**Requirement:**
Check each line of the listing below for "JStr" and state how many lines contain it, with no other words.

↓↓↓

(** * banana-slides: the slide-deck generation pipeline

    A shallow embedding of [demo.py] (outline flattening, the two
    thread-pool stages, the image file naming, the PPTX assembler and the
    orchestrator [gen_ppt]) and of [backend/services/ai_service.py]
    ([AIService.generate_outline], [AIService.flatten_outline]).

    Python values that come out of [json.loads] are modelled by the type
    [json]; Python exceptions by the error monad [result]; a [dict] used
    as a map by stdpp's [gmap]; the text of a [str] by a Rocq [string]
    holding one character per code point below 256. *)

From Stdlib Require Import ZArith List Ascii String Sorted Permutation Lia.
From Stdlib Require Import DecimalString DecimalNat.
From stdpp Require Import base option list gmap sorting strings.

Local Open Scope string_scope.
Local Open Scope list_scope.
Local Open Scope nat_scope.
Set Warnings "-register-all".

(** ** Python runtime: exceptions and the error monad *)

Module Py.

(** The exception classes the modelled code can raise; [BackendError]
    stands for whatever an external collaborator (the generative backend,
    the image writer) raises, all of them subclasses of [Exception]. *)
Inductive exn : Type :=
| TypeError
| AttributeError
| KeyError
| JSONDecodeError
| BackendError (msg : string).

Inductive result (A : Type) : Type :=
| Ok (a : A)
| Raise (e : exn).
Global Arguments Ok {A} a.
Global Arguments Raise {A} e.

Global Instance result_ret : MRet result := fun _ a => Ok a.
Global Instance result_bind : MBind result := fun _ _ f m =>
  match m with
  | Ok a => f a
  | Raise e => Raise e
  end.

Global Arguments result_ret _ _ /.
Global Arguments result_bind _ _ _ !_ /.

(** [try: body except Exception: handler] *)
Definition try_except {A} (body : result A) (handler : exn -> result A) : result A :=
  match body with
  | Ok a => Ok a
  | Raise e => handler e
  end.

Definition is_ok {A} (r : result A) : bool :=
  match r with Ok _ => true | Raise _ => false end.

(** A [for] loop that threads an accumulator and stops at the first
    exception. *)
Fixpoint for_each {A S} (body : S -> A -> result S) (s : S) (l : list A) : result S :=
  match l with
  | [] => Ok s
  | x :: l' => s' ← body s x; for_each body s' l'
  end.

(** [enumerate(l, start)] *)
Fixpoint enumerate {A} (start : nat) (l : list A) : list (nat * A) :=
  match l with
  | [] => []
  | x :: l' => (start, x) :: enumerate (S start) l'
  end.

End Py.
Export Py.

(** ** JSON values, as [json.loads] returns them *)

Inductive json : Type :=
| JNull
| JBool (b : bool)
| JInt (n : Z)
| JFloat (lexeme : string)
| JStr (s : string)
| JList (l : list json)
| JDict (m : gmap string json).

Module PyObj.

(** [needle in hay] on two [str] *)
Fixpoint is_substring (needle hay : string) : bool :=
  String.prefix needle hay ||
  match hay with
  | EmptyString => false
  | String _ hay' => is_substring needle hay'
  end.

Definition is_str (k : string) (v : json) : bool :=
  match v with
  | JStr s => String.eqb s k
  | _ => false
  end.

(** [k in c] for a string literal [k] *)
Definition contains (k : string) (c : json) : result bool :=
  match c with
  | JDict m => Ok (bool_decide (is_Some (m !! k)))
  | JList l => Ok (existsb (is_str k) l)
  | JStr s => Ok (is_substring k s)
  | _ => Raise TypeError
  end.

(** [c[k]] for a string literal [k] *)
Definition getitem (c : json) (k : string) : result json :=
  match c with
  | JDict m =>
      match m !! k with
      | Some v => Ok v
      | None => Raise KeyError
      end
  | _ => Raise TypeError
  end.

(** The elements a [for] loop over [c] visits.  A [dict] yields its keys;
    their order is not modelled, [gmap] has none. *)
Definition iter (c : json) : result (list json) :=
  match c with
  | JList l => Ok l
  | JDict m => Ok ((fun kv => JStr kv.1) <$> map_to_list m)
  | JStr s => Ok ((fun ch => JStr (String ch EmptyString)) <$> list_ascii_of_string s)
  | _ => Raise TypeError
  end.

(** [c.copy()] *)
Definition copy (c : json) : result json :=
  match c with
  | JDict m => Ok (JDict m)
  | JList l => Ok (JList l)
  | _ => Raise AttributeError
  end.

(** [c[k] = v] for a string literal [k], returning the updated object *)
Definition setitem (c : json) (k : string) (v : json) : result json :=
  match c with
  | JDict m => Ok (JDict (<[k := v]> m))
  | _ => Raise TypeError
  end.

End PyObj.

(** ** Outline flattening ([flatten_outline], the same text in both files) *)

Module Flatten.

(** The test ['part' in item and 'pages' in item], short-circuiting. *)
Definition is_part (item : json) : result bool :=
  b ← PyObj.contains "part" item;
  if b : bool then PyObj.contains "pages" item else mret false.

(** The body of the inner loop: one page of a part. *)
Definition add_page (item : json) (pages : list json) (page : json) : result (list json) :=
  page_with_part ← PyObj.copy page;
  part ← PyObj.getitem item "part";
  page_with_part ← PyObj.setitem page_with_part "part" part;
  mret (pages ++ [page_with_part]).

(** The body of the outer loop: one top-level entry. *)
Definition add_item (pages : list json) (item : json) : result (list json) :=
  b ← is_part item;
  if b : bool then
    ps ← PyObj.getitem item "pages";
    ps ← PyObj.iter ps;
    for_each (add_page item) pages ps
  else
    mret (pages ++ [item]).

↑↑↑

**Written solution:**
5